=== Assignment ===
Give only a number in reply. It should be how many lines in the records contain the string "modelled".

☆ ☆ ☆

(** * Kink-Hunter Pro front end: polling, bot control, settings and chart data

    A shallow embedding of the client-side logic of the dashboard
    (Dashboard.tsx, Settings.tsx, StrategySelect.tsx, PortfolioChart.tsx,
    TopOpportunities, the typed API client and the shared types), followed by
    the properties of it that the specification talks about.

    JavaScript numbers are IEEE 754 binary64 values; they are modelled by
    Rocq's primitive [float], which is the same format with the same
    round-to-nearest-even arithmetic.  Asynchronous handlers are modelled in
    a small state-and-exception monad over a world made of the component's
    React state and the log of the effects it has issued (HTTP requests,
    console output, navigation); the answers of the remote service are an
    explicit parameter.  One handler runs from its start to its end: the
    interleaving of handlers that are pending at the same time is not part
    of the model. *)

From Stdlib Require Import ZArith List String Ascii Bool Lia Floats DecimalString.
Import ListNotations.

#[local] Set Warnings "-inexact-float".
#[local] Open Scope string_scope.

(* ================================================================== *)
(** * ECMAScript built-ins used by the components *)
(* ================================================================== *)

Module JS.

(** The Number type. *)
Definition number := float.

(** ToBoolean on a Number: [+0], [-0] and [NaN] are falsy. *)
Definition truthy (x : number) : bool := negb (is_nan x || is_zero x).

(** [a || b] on Numbers. *)
Definition or_else (a b : number) : number := if truthy a then a else b.

(** A value of type [number | undefined]; [None] is [undefined], which is
    falsy. *)
Definition truthy_opt (v : option number) : bool :=
  match v with
  | Some x => truthy x
  | None => false
  end.

(** [a || b] on values of type [number | undefined]. *)
Definition or_else_opt (a b : option number) : option number :=
  if truthy_opt a then a else b.

(** The Number nearest to an integer (round to nearest, ties to even). *)
Definition Z_to_number (n : Z) : number :=
  SF2Prim (binary_normalize prec emax n 0 false).

(** [Math.round]: NaN, the infinities, the zeros and integral values are
    returned as they are; otherwise the integer nearest to [x], the one
    towards +infinity on a tie, that is [floor (x + 1/2)] computed exactly;
    a zero result keeps the sign of [x]. *)
Definition Math_round (x : number) : number :=
  match Prim2SF x with
  | S754_finite s m e =>
      if (0 <=? e)%Z then x
      else
        let k := (- e)%Z in
        let n := ((2 * cond_Zopp s (Zpos m) + 2 ^ k) / 2 ^ (k + 1))%Z in
        if (n =? 0)%Z then (if s then neg_zero else zero) else Z_to_number n
  | _ => x
  end.

(** Decimal digits of a non-negative integer. *)
Definition digits (n : Z) : string :=
  NilZero.string_of_uint (N.to_uint (Z.to_N n)).

(** [i.toString()] for a loop counter. *)
Definition nat_toString (i : nat) : string := digits (Z.of_nat i).

Definition zeros (n : nat) : string := String.concat "" (List.repeat "0" n).

(** Steps 11.b-11.c of Number.prototype.toFixed: the digits of [n] with a
    decimal point before the last [f] of them. *)
Definition fixed_digits (n : Z) (f : nat) : string :=
  let m := digits n in
  match f with
  | O => m
  | S _ =>
      let k := String.length m in
      let m := if (k <=? f)%nat then zeros (f + 1 - k) ++ m else m in
      let k := String.length m in
      substring 0 (k - f) m ++ "." ++ substring (k - f) f m
  end.

Fixpoint strip_trailing_zeros_rev (r : list ascii) : list ascii :=
  match r with
  | "0"%char :: r' => strip_trailing_zeros_rev r'
  | _ => r
  end.

Definition strip_trailing_zeros (s : string) : string :=
  string_of_list_ascii
    (rev (strip_trailing_zeros_rev (rev (list_ascii_of_string s)))).

(** Exponential notation [d.ddde+n] of a positive integer whose significant
    digits are those of [v] without its trailing zeros. *)
Definition exponential_digits (v : Z) : string :=
  let d := digits v in
  let n := String.length d in
  let s := strip_trailing_zeros d in
  let mant :=
    match s with
    | String c EmptyString => s
    | String c r => String c ("." ++ r)
    | EmptyString => s
    end in
  mant ++ "e+" ++ digits (Z.of_nat (n - 1)).

(** Number::toString picks the fewest significant digits that still denote
    [x]: with [k] digits kept, the two candidates around the exact value
    [X] are tried, and [k] grows until one of them converts back to [x]. *)
Fixpoint shortest_from (x : number) (X : Z) (nd k fuel : nat) : Z :=
  match fuel with
  | O => X
  | S fuel' =>
      let p := (10 ^ Z.of_nat (nd - k))%Z in
      let lo := (X / p * p)%Z in
      let hi := (lo + p)%Z in
      match PrimFloat.Leibniz.eqb (Z_to_number lo) x,
            PrimFloat.Leibniz.eqb (Z_to_number hi) x with
      | true, true =>
          match (X - lo ?= hi - X)%Z with
          | Lt => lo
          | Gt => hi
          | Eq => if Z.even (lo / p) then lo else hi
          end
      | true, false => lo
      | false, true => hi
      | false, false => shortest_from x X nd (S k) fuel'
      end
  end.

(** Number::toString of a finite [x >= 1e21], whose exact value is the
    integer [X]. *)
Definition toString_large (x : number) (X : Z) : string :=
  let nd := String.length (digits X) in
  exponential_digits (shortest_from x X nd 1 nd).

(** [x.toFixed(fractionDigits)], for [fractionDigits] in 0..100 (the
    components pass 0, 1 and 2).  With [f] fraction digits the integer [n]
    is the one for which [n / 10^f] is nearest to the exact value of [|x|],
    the larger one on a tie. *)
Definition Number_toFixed (x : number) (fractionDigits : nat) : string :=
  match Prim2SF x with
  | S754_nan => "NaN"
  | S754_infinity s => if s then "-Infinity" else "Infinity"
  | S754_zero _ => fixed_digits 0 fractionDigits
  | S754_finite s m e =>
      let sgn := if s then "-" else "" in
      let f := Z.of_nat fractionDigits in
      if (0 <=? e)%Z then
        let X := (Zpos m * 2 ^ e)%Z in
        if (10 ^ 21 <=? X)%Z then sgn ++ toString_large (abs x) X
        else sgn ++ fixed_digits (X * 10 ^ f) fractionDigits
      else
        let k := (- e)%Z in
        let n := ((2 * Zpos m * 10 ^ f + 2 ^ k) / 2 ^ (k + 1))%Z in
        sgn ++ fixed_digits n fractionDigits
  end.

☆ ☆ ☆

=== Answer section ===
2